La censure vient désormais de fractions de la société civile qui se sentent offensées. Nous assistons désormais en Occident à une criminalisation des œuvres d’art et de la littérature tant contemporaines que passées. De leur côté, les étudiants en sciences humaines ou les jeunes artistes gagnés par l’idéologie néo-féministe ou décolonialiste ne sont pas en reste quant à la diffamation des auteurs ou à la dénonciation anachronique des œuvres du passé. Le « woke » a succédé au « cool », mais cet état d’éveil est tout sauf une ouverture d’esprit. La technologie idoine des smartphones et de l’internet qui nous met dans un état hyperactif d’éveil, n’est pas sans rapport.

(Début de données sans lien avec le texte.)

Definition empty_cmd : Cmd_ := {| c_Name := []; c_Description := []; c_Arguments := []; Examples := []; c_Flags := []; c_AppOptions := [] |}.

(** A map with the order of its insertions: an entry that is replaced keeps its place. *)
Fixpoint set_entry {V} (k : text) (v : V) (l : list (text * V)) : list (text * V) :=
  match l with
  | [] => [(k, v)]
  | (k', v') :: l => if bool_decide (k' = k) then (k, v) :: l else (k', v') :: set_entry k v l
  end.
Fixpoint get_entry {V} (k : text) (l : list (text * V)) : option V :=
  match l with
  | [] => None
  | (k', v) :: l => if bool_decide (k' = k) then Some v else get_entry k l
  end.

(** [pkg/cli/types.go:25-31] NewRouter *)
Definition NewRouter : Router := MkRouter [] [] empty_cmd.
(** [pkg/cli/types.go:51-59] Cmd *)
Definition Cmd (cmd : Cmd_) (r : Router) : Router := MkRouter (groups r) (set_entry (c_Name cmd) cmd (cmds r)) (defaultCmd r).
(** [pkg/cli/types.go:34-48] Group *)
Definition Group (g : Group_) (subCommands : list Cmd_) (r : Router) : Router :=
  let child := fold_left (λ c cmd, Cmd cmd c) subCommands NewRouter in
  MkRouter (set_entry (g_Name g) (MkGroup child (g_Name g) (g_Description g) (g_Flags g) (g_AppOptions g)) (groups r)) (cmds r) (defaultCmd r).
(** [pkg/cli/types.go:62-66] DefaultCmd *)
Definition DefaultCmd (cmd : Cmd_) (r : Router) : Router := MkRouter (groups r) (cmds r) cmd.

(** [pkg/cli/blueprint.go:78-100] validateRouter *)
Fixpoint validateRouter (router : Router) : option error :=
  let 'MkRouter groups cmds defaultCmd := router in
  if negb (bool_decide (c_Name defaultCmd = [])) && negb (isValidInputName (c_Name defaultCmd)) then Some (InvalidName (str "command") (c_Name defaultCmd))
  else
    match (fix go (groups : list (text * Group_)) : option error :=
      match groups with
      | [] => None
      | (_, MkGroup child name _ _ _) :: groups =>
          if negb (isValidInputName name) then Some (InvalidName (str "group") name)
          else match validateRouter child with Some err => Some err | None => go groups end
      end) groups with
    | Some err => Some err
    | None => (fix go (cmds : list (text * Cmd_)) : option error :=
        match cmds with
        | [] => None
        | (_, cmd) :: cmds => if negb (isValidInputName (c_Name cmd)) then Some (InvalidName (str "command") (c_Name cmd)) else go cmds
        end) cmds
    end.

(** ** Blueprints *)
Inductive flag_value := VString (s : text) | VList (l : list text).

(** [pkg/cli/blueprint.go:18-23] BlueprintFlag *)
Record BlueprintFlag := { Key : text; CustomKey : text; Value : flag_value; bf_AppOptions : list A }.
(** [pkg/cli/blueprint.go:10-15] Blueprint *)
Record Blueprint := { bp_Cmd : list text; bp_Args : list text; bp_Flags : list BlueprintFlag; bp_AppOptions : list A }.

(** [pkg/cli/blueprint.go:150-152] flagMatches *)
Definition flagMatches (flag : Flag) (inputFlag : InputFlag) : bool :=
  bool_decide (if_Name inputFlag = Short flag) || bool_decide (if_Name inputFlag = Long flag).

(** [pkg/cli/blueprint.go:155-172] the parser of lists *)
Definition parse_list (input : list InputFlag) (flag : Flag) : option flag_value :=
  let values := fold_left (λ values inputFlag, if flagMatches flag inputFlag then values ++ [if_Value inputFlag] else values) input [] in
  if bool_decide (0 < length values) then Some (VList values)
  else if negb (bool_decide (Default flag = [])) then Some (VList [Default flag])
  else None.

(** [pkg/cli/blueprint.go:173-192] the parser of strings *)
Definition parse_string (input : list InputFlag) (flag : Flag) : option flag_value :=
  let '(val, ok) := fold_left (λ '(val, ok) inputFlag, if flagMatches flag inputFlag then (if_Value inputFlag, true) else (val, ok)) input ([], false) in
  let val := if ok then val else Default flag in
  if bool_decide (val = []) then None else Some (VString val).

(** [pkg/cli/blueprint.go:131-148] flagParse *)
Definition flagParse (input : list InputFlag) (flag : Flag) : result error (option BlueprintFlag) :=
  let found val := match val with
    | None => None
    | Some val => Some {| Key := Long flag; CustomKey := CfgKey flag; Value := val; bf_AppOptions := f_AppOptions flag |}
    end in
  if bool_decide (Kind flag = str "list") then Ok (found (parse_list input flag))
  else if bool_decide (Kind flag = str "string") then Ok (found (parse_string input flag))
  else Err (UnsupportedKind (Kind flag) (Long flag)).

Definition with_kind (flag : Flag) : Flag := {| Short := Short flag; Long := Long flag;
  Kind := if bool_decide (Kind flag = []) then str "string" else Kind flag;
  CfgKey := CfgKey flag; Default := Default flag; f_Description := f_Description flag; f_AppOptions := f_AppOptions flag |}.

(** [pkg/cli/blueprint.go:107-121] the flags of a blueprint *)
Fixpoint blue_flags (flags : list Flag) (input : list InputFlag) : result error (list BlueprintFlag) :=
  match flags with
  | [] => Ok []
  | flag :: flags =>
      let! bf := flagParse input (with_kind flag) in
      let! rest := blue_flags flags input in
      Ok (match bf with Some bf => bf :: rest | None => rest end)
  end.

(** [pkg/cli/blueprint.go:106-129] newBlueprint *)
Definition newBlueprint (cmdArgs args : list text) (flags : list Flag) (appOptions : list A) (input : Input) : result error Blueprint :=
  let! blueFlags := blue_flags flags (in_Flags input) in
  Ok {| bp_Cmd := cmdArgs; bp_Args := args; bp_Flags := blueFlags; bp_AppOptions := appOptions |}.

Les nouvelles normes des « politiques de l’identité » (Identity Politics), basée sur les genres et les races, ont complexifié le politiquement correct au point de menacer les tenants de la gauche bien-pensante qui avait adopté ses mantras. Les veilleurs (woke) sont à l’affût du moindre écart sur internet ou dans les médias. Les mobilisations de veilleurs poussent au paroxysme les injonctions d’un politiquement correct 2.0, et réussissent par un effet de meute à faire respecter leurs nouveaux codes jusqu’à produire une culture de la censure et de l’interdit professionnel.

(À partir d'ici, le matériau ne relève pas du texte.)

(** ** What the creation of the directories leaves *)

(** X16: when [create_directory_structure] returns, nothing was at the harvest
    path before, each of the four paths is a directory afterwards, every
    path that led to a directory before still does, and four calls have
    been made. *)
Theorem directory_structure_made (harvest_path : string) (s s' : state) :
  create_directory_structure harvest_path s = (Ok tt, s') →
  exists_pp s (parse_path harvest_path) = false
  ∧ Forall (λ q, isdir_pp s' (parse_path q) = true) (skeleton_paths harvest_path)
  ∧ (∀ q : ppath, isdir_pp s q = true → isdir_pp s' q = true)
  ∧ ∃ k1 k2 k3 k4, log s' = log s ++ [EvMkdir k1; EvMkdir k2; EvMkdir k3; EvMkdir k4].
Proof.
  intros Hrun. pose proof Hrun as Hfor. rewrite create_directory_structure_for_each in Hfor.
  split; [|split; [|split]].
  - unfold create_directory_structure in Hrun.
    apply bind_ok_inv in Hrun as ([] & s1 & (k & Hres & _)%mkdir_pp_ok_inv & _).
    unfold exists_pp. by rewrite Hres.
  - by apply (for_each_mkdir_isdir _ s).
  - intros q. by apply (for_each_mkdir_keeps_dir _ _ _ _ Hfor).
  - unfold create_directory_structure in Hrun.
    apply bind_ok_inv in Hrun as ([] & s1 & (k1 & _ & ->)%mkdir_pp_ok_inv & Hrun).
    apply bind_ok_inv in Hrun as ([] & s2 & (k2 & _ & ->)%mkdir_pp_ok_inv & Hrun).
    apply bind_ok_inv in Hrun as ([] & s3 & (k3 & _ & ->)%mkdir_pp_ok_inv & Hrun).
    apply mkdir_pp_ok_inv in Hrun as (k4 & _ & ->).
    exists k1, k2, k3, k4. simpl. by rewrite <- !app_assoc.
Qed.

Lemma directory_structure_made_witness :
  exists_pp example_state (parse_path example_path) = false
  ∧ Forall (λ q, isdir_pp (create_directory_structure example_path example_state).2
                   (parse_path q) = true)
      (skeleton_paths example_path).
Proof.
  destruct (directory_structure_made example_path example_state
              (create_directory_structure example_path example_state).2)
    as (Hfree & Hdirs & _).
  - apply run_ok_eta. vm_compute. reflexivity.
  - split; [exact Hfree | exact Hdirs].
Defined.

(** ** The provenance file without its directory *)

(** X17: [create_info_file] makes no directory: in a harvest directory without
    [logs/crawl] it raises [FileNotFoundError], and with a directory at
    [logs/crawl/info.txt] it raises [IsADirectoryError]; nothing is written
    either way. *)
Theorem info_file_not_written (py_str : pyval → string) (hm : HarvestMetadata)
    (harvest_path wacz_file_name harvest_name today : string) (s : state) (root : key) :
  resolve s harvest_path = Ok (root, Some Dir) →
  (fs s !! (root ++ ["logs"]) = None
   ∨ fs s !! (root ++ ["logs"]) = Some Dir ∧ fs s !! (root ++ ["logs"; "crawl"]) = None →
   create_info_file py_str hm harvest_path wacz_file_name harvest_name today s
   = (Err FileNotFoundError, s))
  ∧ (fs s !! (root ++ ["logs"]) = Some Dir →
     fs s !! (root ++ ["logs"; "crawl"]) = Some Dir →
     fs s !! (root ++ ["logs"; "crawl"; "info.txt"]) = Some Dir →
     create_info_file py_str hm harvest_path wacz_file_name harvest_name today s
     = (Err IsADirectoryError, s)).
Proof.
  intros Hroot.
  pose proof (resolve_join s harvest_path "logs/crawl/info.txt" root Hroot eq_refl eq_refl) as Hres.
  change (p_comps (parse_path "logs/crawl/info.txt")) with ["logs"; "crawl"; "info.txt"] in Hres.
  pose proof Hroot as (_ & _ & Hr)%resolve_pp_walk.
  unfold create_info_file, open_write, write_pp. unfold resolve in Hres.
  rewrite no_slash_id
    by (by rewrite (parse_path_join_slash harvest_path "logs/crawl/info.txt" eq_refl)).
  split.
  - intros Hmissing. rewrite Hres. cbn [walk]. rewrite Hr.
    change (too_long "logs") with false. cbn iota.
    change (step root "logs") with (root ++ ["logs"]).
    destruct Hmissing as [-> | [-> Hcrawl]]; [reflexivity|].
    change (too_long "crawl") with false. cbn iota.
    change (step (root ++ ["logs"]) "crawl") with ((root ++ ["logs"]) ++ ["crawl"]).
    rewrite <- app_assoc. cbn [app]. by rewrite Hcrawl.
  - intros Hlogs Hcrawl Hinfo. rewrite Hres.
    rewrite (walk_three _ root "logs" "crawl" "info.txt") by done.
    by rewrite Hinfo.
Qed.

Lemma info_file_not_written_witness :
  create_info_file example_str example_metadata example_path "crawl-001.wacz" example_name
    "2026-01-01T00:00:00" bare_state
  = (Err FileNotFoundError, bare_state)
  ∧ create_info_file example_str example_metadata example_path "crawl-001.wacz" example_name
      "2026-01-01T00:00:00" info_dir_state
    = (Err IsADirectoryError, info_dir_state).
Proof.
  split.
  - apply (info_file_not_written example_str example_metadata example_path "crawl-001.wacz"
             example_name "2026-01-01T00:00:00" bare_state example_root);
      [vm_compute; reflexivity | left; vm_compute; reflexivity].
  - apply (info_file_not_written example_str example_metadata example_path "crawl-001.wacz"
             example_name "2026-01-01T00:00:00" info_dir_state example_root);
      vm_compute; reflexivity.
Defined.

(** ** The lines of the provenance file *)

Lemma str_split_line (c : ascii) (l rest : string) :
  str_contains c l = false →
  str_split c (l +:+ String c rest) = l :: str_split c rest.
Proof. intros Hl. by rewrite str_split_app, (str_split_no_sep _ _ Hl). Qed.

Lemma print_all_split (lines : list string) :
  single_lines lines = true →
  str_split newline (print_all lines) = lines ++ [EmptyString].
Proof.
  induction lines as [|l lines IH]; [reflexivity|].
  cbn [single_lines forallb]. intros [Hl Hrest]%andb_prop. apply negb_true_iff in Hl.
  cbn [print_all foldr]. rewrite (str_split_line _ _ _ Hl).
  cbn [app]. f_equal. by apply IH.
Qed.

(** X18: what is written to [info.txt] is each line followed by a newline: as
    long as no line holds a newline itself, the text split at its newlines
    gives back the lines, and an empty string after the last newline. *)
Theorem info_lines_recovered (py_str : pyval → string) (hm : HarvestMetadata)
    (wacz_file_name harvest_name today : string) :
  single_lines (info_lines py_str hm wacz_file_name harvest_name today) = true →
  str_split newline (print_all (info_lines py_str hm wacz_file_name harvest_name today))
  = info_lines py_str hm wacz_file_name harvest_name today ++ [EmptyString].
Proof. apply print_all_split. Qed.

Lemma info_lines_recovered_witness :
  str_split newline
    (print_all (info_lines example_str example_metadata "crawl-001.wacz" example_name
                  "2026-01-01T00:00:00"))
  = info_lines example_str example_metadata "crawl-001.wacz" example_name
      "2026-01-01T00:00:00" ++ [EmptyString].
Proof. apply info_lines_recovered. reflexivity. Defined.

(** ** A member whose name goes up from [archive/] *)







(** ** A member that has the name of a directory of the destination *)






(** ** Names the file system does not take *)

Lemma str_split_has_nul (s : string) :
  existsb has_nul (str_split sep s) = has_nul s.
Proof.
  unfold has_nul. induction s as [|a r IH]; [reflexivity|].
  cbn [str_split str_contains].
  destruct (Ascii.eqb_spec a sep) as [->|Hne].
  - cbn [existsb str_contains]. by rewrite IH.
  - destruct (str_split sep r) as [|w ws] eqn:Hsplit.
    + by destruct (str_split_nonnil sep r).
    + cbn [existsb str_contains] in *. by rewrite <- IH, orb_assoc.
Qed.

Lemma existsb_filter_nonempty (l : list string) :
  existsb has_nul (List.filter nonempty l) = existsb has_nul l.
Proof.
  induction l as [|c l IH]; [reflexivity|]. cbn [List.filter existsb].
  destruct c as [|a c]; [exact IH|]. cbn [nonempty String.eqb negb existsb]. by rewrite IH.
Qed.

(** A path has a NUL character in one of its names when the string has
    one. *)
Lemma nul_path_has_nul (p : string) : nul_path (parse_path p) = has_nul p.
Proof.
  unfold nul_path. cbn [parse_path p_comps].
  by rewrite existsb_filter_nonempty, str_split_has_nul.
Qed.

Lemma has_nul_join (a b : string) : has_nul b = true → has_nul (os_path_join a b) = true.
Proof.
  intros Hb. unfold os_path_join, has_nul in *.
  destruct (startswith b "/"); [exact Hb|].
  destruct (String.eqb a "" || endswith_char a sep);
    rewrite !str_contains_app, Hb; by rewrite !orb_true_r.
Qed.

(** X21: a manifest whose date has a NUL character among its first seven: the
    harvest name has it too, Python refuses the path of the harvest
    directory, and the conversion raises [ValueError] at the first [mkdir],
    with nothing changed. *)
Theorem date_with_nul_aborts (json_loads : bytes → option pyval) (py_str : pyval → string)
    (args : Arguments) (members : list ZipInfo) (today : string) (s : state)
    (datapackage_data : bytes) (obj : gmap string pyval) (created : string) :
  zip_read {| zip_filename := wacz_path args; filelist := members |} "datapackage.json"
    = Ok datapackage_data →
  json_loads datapackage_data = Some (PDict obj) →
  obj !! "created" = Some (PStr created) →
  has_nul (str_take 7 created) = true →
  prepare_and_run json_loads py_str args members today s
  = (Err (ValueError "embedded null byte"), s).
Proof.
  intros Hread Hjson Hc Hnul. unfold prepare_and_run.
  erewrite bind_ok.
  2:{ unfold lift, get_harvest_metadata. rewrite Hread, Hjson.
      by rewrite (HarvestMetadata_init_str _ _ Hc). }
  cbv zeta. apply bind_err. unfold create_directory_structure. apply bind_err.
  apply mkdir_pp_err. unfold resolve_pp.
  replace (nul_path (no_slash (parse_path _))) with true; [reflexivity|].
  symmetry. change (nul_path (no_slash ?p)) with (nul_path p).
  rewrite nul_path_has_nul. apply has_nul_join.
  unfold get_harvest_name, has_nul in *. cbn [date required py_format].
  rewrite !str_contains_app, Hnul. by rewrite !orb_true_r.
Qed.

Lemma date_with_nul_aborts_witness :
  prepare_and_run nul_loads example_str example_args example_members
    "2026-01-01T00:00:00" example_state
  = (Err (ValueError "embedded null byte"), example_state).
Proof.
  apply (date_with_nul_aborts nul_loads example_str example_args example_members
           "2026-01-01T00:00:00" example_state (to_bytes "{}") nul_manifest
           (String "2" (String NUL "024-03-15")));
    reflexivity.
Defined.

L’été dernier, dans Harper’s Magazine, une « lettre sur la justice et le débat public » s’inquiète de « la montée de l’intolérance face aux opinions contraires, la mode de la dénonciation publique et la tendance à dissoudre la complexité des sujets politiques dans des certitudes morales aveugles » [1]. Parmi les cent cinquante-trois signataires qui rappellent prudemment qu’ils soutiennent les demandes de justice sociale, l’antiracisme et la réforme de la police, on retrouve Margaret Atwood, Chomsky, Fukuyama, Kasparov, JK Rowling, mère de Harry Potter qui a eu maille à partir avec les « wokes » parce qu’elle pensait qu’une personne qui avait ses règles était forcément une femme, ou Rushdie qui craint apparemment la woke generation plus encore que la fatwa. Au passage, tous condamnent Donald Trump, sacrifiant ainsi au rituel de ceux dont ils veulent corriger les abus.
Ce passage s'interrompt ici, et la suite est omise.